In 2005, after witnessing children's poor eating habits, Nancy Easton co-founded Wellness in the Schools (WITS), a non-profit organization dedicated to helping kids learn healthy nutrition, fitness and lifestyle habits that they can take home and share with their parents.
"When I was working in the Lower East Side, children would come with a bag of chips and a bottle of soda and that was breakfast. They couldn't walk a flight of stairs without stopping to catch their breath. They couldn't focus in class, so we'd sit in our teachers meetings talking about reading, writing and arithmetic, but we'd also talk about their health," Easton told CBS News.
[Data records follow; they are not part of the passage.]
Lemma bytes_split_go_newline (l word : string) :
  bytes_split_go (l ++ newline) word = bytes_split_go l word.
Proof.
  revert word. induction l as [| c l IH]; intros word;
    cbn [append bytes_split_go].
  - destruct word; reflexivity.
  - destruct (is_space c); [destruct word |]; rewrite IH; reflexivity.
Qed.

Lemma map_int_error (ws : list string) (e : exn) :
  map_int ws = inl e -> e = ValueError.
Proof.
  induction ws as [| w ws IH]; cbn; [discriminate |].
  destruct (py_int w) as [e' | n] eqn:Hw.
  - intros H; injection H as <-. unfold py_int in Hw.
    destruct w as [| c w]; [injection Hw as <-; reflexivity |].
    revert Hw.
    repeat match goal with
           | |- context [match ?x with _ => _ end] => destruct x
           end; congruence.
  - destruct (map_int ws); [intros H; injection H as <-; auto | discriminate].
Qed.

Section BitmapLoader.

Context {F : Type} {PF : PyFloat F}.
Variable env : Env F.

(** What [load_pbm_image] does, whatever the file holds. *)
Lemma load_pbm_image_run (filename : string) (s : State F) :
  load_pbm_image env filename s =
  (match file_at env (tick s) filename with
   | None => Raise OSError
   | Some f =>
       match map_int (bytes_split (third_line f)) with
       | inl e => Raise e
       | inr [width; height] => Ret (mk_fb (after_third_line f) width height)
       | inr _ => Raise ValueError
       end
   end,
   mk_state (S (tick s)) (clock_ms s) (trace s ++ [EvOpen filename])).
Proof.
  unfold load_pbm_image, measure, ask, emit, bind, third_line,
    after_third_line. cbn.
  destruct (file_at env (tick s) filename) as [f |]; cbn; [| reflexivity].
  destruct (readline f) as [l1 f1]. cbn.
  destruct (readline f1) as [l2 f2]. cbn.
  destruct (readline f2) as [l3 f3]. cbn.
  unfold bytes_split.
  destruct (map_int (bytes_split_go l3 EmptyString)) as [e | dims]; cbn;
    [reflexivity |].
  destruct dims as [| w [| h [| x dims]]]; reflexivity.
Qed.

(** X1. A bitmap file of two header lines, a line with width and
    height and then the data is loaded as a frame buffer of that width and
    height whose data is everything after the third line, line feeds
    included; the file is opened once and nothing else happens. *)
Theorem load_pbm_image_reads (filename l1 l2 l3 data : string) (w h : Z)
    (s : State F) :
  has_newline l1 = false -> has_newline l2 = false ->
  has_newline l3 = false ->
  map_int (bytes_split l3) = inr [w; h] ->
  file_at env (tick s) filename =
    Some (l1 ++ newline ++ l2 ++ newline ++ l3 ++ newline ++ data) ->
  load_pbm_image env filename s =
    (Ret (mk_fb data w h),
     mk_state (S (tick s)) (clock_ms s) (trace s ++ [EvOpen filename])).
Proof.
  intros H1 H2 H3 Hdims Hf.
  rewrite load_pbm_image_run, Hf.
  unfold third_line, after_third_line.
  rewrite (readline_line _ _ H1). cbn [snd].
  rewrite (readline_line _ _ H2). cbn [snd].
  rewrite (readline_line _ _ H3). cbn [fst snd].
  unfold bytes_split. rewrite bytes_split_go_newline.
  fold (bytes_split l3). rewrite Hdims. reflexivity.
Qed.

(** X2. When the file cannot be opened the loader raises the [OSError]
    of [open], after that one attempt. *)
Theorem load_pbm_image_missing_file (filename : string) (s : State F) :
  file_at env (tick s) filename = None ->
  load_pbm_image env filename s =
    (Raise OSError,
     mk_state (S (tick s)) (clock_ms s) (trace s ++ [EvOpen filename])).
Proof.
  intros Hf. rewrite load_pbm_image_run, Hf. reflexivity.
Qed.


End BitmapLoader.

(** * Counting effects *)

Section Counts.

Context {F : Type} {PF : PyFloat F}.
Variable p : event F -> bool.

Lemma count_ev_zero (l : list (event F)) :
  Forall (fun e => negb (p e) = true) l -> count_ev p l = 0%nat.
Proof.
  induction 1 as [| e l He _ IH]; [reflexivity |].
  unfold count_ev in *. cbn. destruct (p e); [discriminate | exact IH].
Qed.

Lemma counts_weaken {A} (lo hi lo' hi' : nat) (m : M F A) :
  counts p lo hi m -> (lo' <= lo)%nat -> (hi <= hi')%nat ->
  counts p lo' hi' m.
Proof.
  intros H Hlo Hhi s. destruct (H s) as [d (Hd & Hh & Hl)].
  exists d. split; [exact Hd |]. split; [lia |].
  intros Hr. specialize (Hl Hr). lia.
Qed.

(** A computation that emits no [p] event at all. *)
Lemma counts_free {A} (m : M F A) :
  tame (fun e => negb (p e)) m -> counts p 0 0 m.
Proof.
  intros H s. destruct (H s) as [_ [d [Hd Hp]]].
  exists d. split; [exact Hd |]. rewrite (count_ev_zero _ Hp). split; lia.
Qed.

Lemma counts_ret {A} (a : A) : counts p 0 0 (ret a).
Proof. apply counts_free, tame_ret. Qed.

Lemma counts_raise {A} (e : exn) (lo hi : nat) :
  counts p lo hi (@raise F A e).
Proof.
  intros s. exists []. cbn. rewrite app_nil_r.
  split; [reflexivity |]. split; [apply Nat.le_0_l |].
  intros [a Ha]. discriminate Ha.
Qed.

Lemma counts_emit (e : event F) : p e = true -> counts p 1 1 (emit e).
Proof.
  intros He s. exists [e]. split; [reflexivity |].
  unfold count_ev. cbn. rewrite He. cbn. split; lia.
Qed.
In recent years, childhood obesity has become a national crisis. According to the Centers for Disease Control and Prevention, obesity has more than doubled in children and quadrupled in adolescents in the past 30 years. Obese children face greater risks for developing diabetes, heart disease and other health problems, and children who become obese are more likely to remain obese as adults. If things stay as they are, this may be the first generation of children to not outlive their parents.
Easton is not alone in wanting to shift the eating habits of America's children. The alarming statistics have also prompted a strong response at the government level to get kids healthier while they're in school. First Lady Michelle Obama's Let's Move initiative is "dedicated to solving the problem of childhood obesity in a generation." At the initiative's launch in 2010, President Barack Obama signed a Presidential Memorandum creating the first-ever Task Force on Childhood Obesity. Their research identified a lack of parental education in nutrition, a sedentary lifestyle, availability of high-caloric foods, and the scarcity of healthful food options as contributing factors to the obesity crisis.
Understanding that some of these contributing factors may be ameliorated with more knowledge, some believe that the revival of food education in the classroom is the solution.
Pulitzer Prize-winning journalist and best-selling author Michael Moss explains, "We used to teach kids home economics. Girls and to a lesser extent boys were taught how to shop, how to cook, how to be mindful of food. And we lost that in the 1980s... in part because other more pressing issues came along. Home Ec teachers began teaching kids about teenage pregnancy, how to get a job when you get out of school, and food sort of fell by the wayside. And I really think that in order to make a change and fight obesity you've got to bring back food education. But in a really smart way, in a clever way that gets kids excited."
Research published by the CDC supports Moss' theory that getting kids involved in the kitchen, through cooking classes or at home, may make them more likely to choose healthy foods.
Wellness in the Schools engages their captive classroom audience by sneaking in health education via high-energy, hands-on food labs taught by kid-friendly chefs.
"It's so important to start young with these children and to start with these skills," says Easton. "It's a hands-on lesson where they each have a knife which, as you saw, was the size of a real chef's knife. And we start with those knives from kindergarten on. So they have this ownership and this pride of cooking something and of course wanting to eat it."
Today, WITS programs serve approximately 30,000 public school children across New York City, Florida and Kentucky, and they hope to continue their outreach in other states.
The potential for these programs in schools to combat the childhood obesity epidemic seems promising, but more long-term research will be needed to see if classroom-based cooking and nutrition programs have a lasting effect.